Objective. Desmoid-type fibromatosis (DF), a rare benign tumour with similar treatment options to cancer, can adversely impact people’s lives, yet little qualitative research addressing patients’ experiences of DF exists. The present study aimed to understand the day-to-day experiences of individuals with DF and their experiences of healthcare. Methods. Semistructured, qualitative interviews were conducted by phone or email with 20 participants. Inductive thematic analysis was performed, structured with the Framework approach. Results. Many participants reported delays in diagnosis.
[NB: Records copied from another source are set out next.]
Lemma init_steps_spec events : forall base t tracked rows apply_index o q,
  waiting base t tracked rows apply_index o q -> Forall event_ok events ->
  StronglySorted Z.lt (tracked :: omap event_index events) ->
  mq_in_use q + sum_of event_cost events <= mq_capacity q ->
  exists o' q', for_each (init_step apply_index) events (o, q) = (Ok tt, (o', q'))
    /\ waiting base (foldl replay_row t (map scan_row (scanned events)))
         (default tracked (last (omap event_index events))) (rows ++ observed events) apply_index o' q'
    /\ step_within o q (sum_of event_cost events - sum_of row_cost (observed events)) o' q'.
Proof.
  induction events as [|ev events IH]; intros base t tracked rows apply_index o q Hw Hok Hs Hroom.
  { exists o, q. cbn. rewrite app_nil_r. split_and!; try done. split_and!; try done; lia. }
  apply Forall_cons in Hok as [Hev Hok]. cbn [sum_of foldr] in Hroom. fold (sum_of event_cost events) in Hroom.
  pose proof (event_cost_parts ev) as (C1 & C2 & C3).
  assert (0 <= sum_of event_cost events) as C4.
  { apply sum_of_nonneg. intros x. pose proof (event_cost_parts x). unfold event_cost. lia. }
  apply StronglySorted_cons in Hs as [Hlt Hs]. cbn [omap list_omap] in Hlt, Hs |- *.
  destruct (init_step_spec base t tracked rows apply_index o q ev) as (o1 & q1 & H1 & Hw1 & Hin1); [done|done| |lia|].
  { intros i Hi. rewrite Hi in Hlt. by apply Forall_cons in Hlt as [? _]. }
  destruct Hin1 as (M1 & M2 & M3 & M4 & M5).
  destruct (IH _ _ _ _ _ _ _ Hw1 Hok) as (o' & q' & H2 & Hw2 & N1 & N2 & N3 & N4 & N5).
  { destruct (event_index ev) as [i|]; cbn; [done|]. by apply StronglySorted_cons. }
  { lia. }
  exists o', q'. cbn [for_each]. rewrite (st_bind_ok _ _ _ _ _ H1). split_and!; [done| |].
  - unfold scanned, observed in *. cbn [mbind list_bind]. rewrite map_app, foldl_app, app_assoc.
    replace (default tracked _) with (default (default tracked (event_index ev)) (last (omap event_index events))); [done|].
    destruct (event_index ev) as [i|]; [|done]. cbn. rewrite last_cons. by destruct (last _).
  - split_and!; try congruence; [by eapply same_progress_trans|].
    cbn [sum_of foldr]. fold (sum_of event_cost events).
    unfold observed in *. cbn [mbind list_bind]. rewrite sum_of_app. lia.
Qed.

Lemma scan_end_spec base t tracked rows apply_index o q :
  waiting base t tracked rows apply_index o q -> 0 <= base ->
  (omap pending_of rows <> [] -> apply_index <= tracked) ->
  mq_in_use q + sum_of row_cost rows <= mq_capacity q ->
  exists r' q', track_scan_locks ScanNone apply_index (o, q) = (Ok tt, (set_resolver (set_status o StReady) r', q'))
    /\ tracks base (foldl replay_row t rows) r' q' /\ mq_capacity q' = mq_capacity q
    /\ same_progress (ob_resolver o) r' /\ apply_index <= tracked_index r'.
Proof.
  intros [Hst Ht Hi Hr] Hb Hidx Hroom. cbn [track_scan_locks].
  destruct (on_note _ t o q apply_index Ht Hi) as (r1 & q1 & Hn & Ht1 & Hc1 & Hs1 & Hi1).
  rewrite (st_bind_ok _ _ _ _ _ Hn). erewrite st_bind_ok by reflexivity. erewrite st_bind_ok by reflexivity.
  cbn [fst]. change (ob_status (set_resolver o r1)) with (ob_status o). rewrite Hst.
  assert (mq_in_use q1 = mq_in_use q) as Hu1.
  { destruct Ht as [Hl0 _ (_ & _ & Hu0) _ _ _], Ht1 as [Hl1 _ (_ & _ & Hu1) _ _ _].
    rewrite Hl0 in Hu0. rewrite Hl1 in Hu1. lia. }
  destruct (replay_rows_spec rows base t (set_status (set_resolver o r1) StReady) q1 tracked)
    as (r' & q' & Hrun & Ht' & Hc' & Hs' & Hi'); [done|done|done| |by rewrite Hu1, Hc1|].
  { cbn. rewrite Hi1. done. }
  exists r', q'. split_and!; [exact Hrun|done|congruence|by eapply same_progress_trans|].
  rewrite Hi'. cbn. rewrite Hi1. case_decide as Hd; [done|by apply Hidx].
Qed.

(** C19. A region becomes ready with the locks of its history.  The rows that a
    region observes split, at the snapshot, into those the snapshot has seen and
    later ones; the snapshot's locks arrive in batches, in any order and with
    repetitions, between the logs.  The locks are of generation 0, and while a key
    is locked no other transaction locks it or leaves a record there.  If the quota
    has room for all that is asked of it, no step fails or panics, the region is
    ready, it tracks exactly the locks that the whole history leaves in the store,
    the heap counts them, and the memory in use has grown by these locks alone:
    replaying what the snapshot had seen does no harm. *)
Theorem initialization_exact meta id q apply_index events start rows1 rows2 :
  quota_ok q -> 0 <= apply_index ->
  observed events = rows1 ++ rows2 -> rows_fit start (rows1 ++ rows2) ->
  scan_of (foldl apply_row start rows1) (scanned events) -> Forall event_ok events ->
  StronglySorted Z.lt (0 :: omap event_index events) ->
  (omap pending_of (rows1 ++ rows2) <> [] -> apply_index <= default 0 (last (omap event_index events))) ->
  mq_in_use q + sum_of event_cost events <= mq_capacity q ->
  exists o' q', initialize apply_index events (ObserveRegion_new meta id, q) = (Ok tt, (o', q'))
    /\ ob_status o' = StReady
    /\ tracks (mq_in_use q) (foldl apply_row start (rows1 ++ rows2)) (ob_resolver o') q'
    /\ resolved_ts (ob_resolver o') = 0 /\ apply_index <= tracked_index (ob_resolver o').
Proof.
  intros Hq Ha Hobs Hfit Hscan Hok Hs Hidx Hroom.
  assert (waiting (mq_in_use q) ∅ 0 [] apply_index (ObserveRegion_new meta id) q) as Hw.
  { split; cbn; try done. rewrite Z.add_0_r. split; cbn; try done.
    split_and!; cbn; [done|apply Hq|]. unfold used. rewrite map_fold_empty. lia. }
  destruct (init_steps_spec events _ _ _ _ _ _ _ Hw Hok Hs Hroom) as (o1 & q1 & H1 & Hw1 & M1 & M2 & M3 & M4 & M5).
  cbn [app] in Hw1. rewrite Hobs, (scan_table _ _ Hscan) in Hw1. rewrite Hobs in M5.
  destruct (scan_end_spec _ _ _ _ _ _ _ Hw1 ltac:(apply Hq) Hidx) as (r' & q' & H2 & Ht & Hc & Hp & Hi); [lia|].
  unfold initialize. rewrite (st_bind_ok _ _ _ _ _ H1), H2. eexists _, q'. split_and!; try done; cbn.
  - by rewrite replay_over_snapshot in Ht.
  - destruct Hp as (_ & _ & _ & -> & _), M3 as (_ & _ & _ & -> & _). done.
Qed.

Definition ex_lock (key : bytes) (ts : TimeStamp) : Lock :=
  Lock_new LtPut key ts 3000 None 0 1 0 false.
Definition ex_prewrite (key : bytes) (ts : TimeStamp) : ChangeRow :=
  RowPrewrite (Key_from_raw key) ts LtPut None 0.
Definition ex_commit (key : bytes) (start_ts commit_ts : TimeStamp) : ChangeRow :=
  RowCommit (Key_from_raw key) WtPut (Some start_ts) (Some commit_ts).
This was attributed to them ignoring their symptoms or to healthcare professionals lacking awareness of DF. Healthcare experiences varied, with some participants expressing good support. Others felt unsupported, viewing staff as dismissive of difficulties. Comparisons between DF and cancer were commonly discussed. Some participants felt relieved that they did not have cancer; others perceived that their needs were secondary to cancer patients and believed they were treated as less important. Participants discussed negative impact of DF on psychosocial well-being. Chronic pain and activity limitations seemed to impact mood and relationships. Conclusion. Greater awareness and understanding of DF by health professionals may help to reduce diagnostic delay and improve support. Individuals may benefit from being treated by specialist DF teams.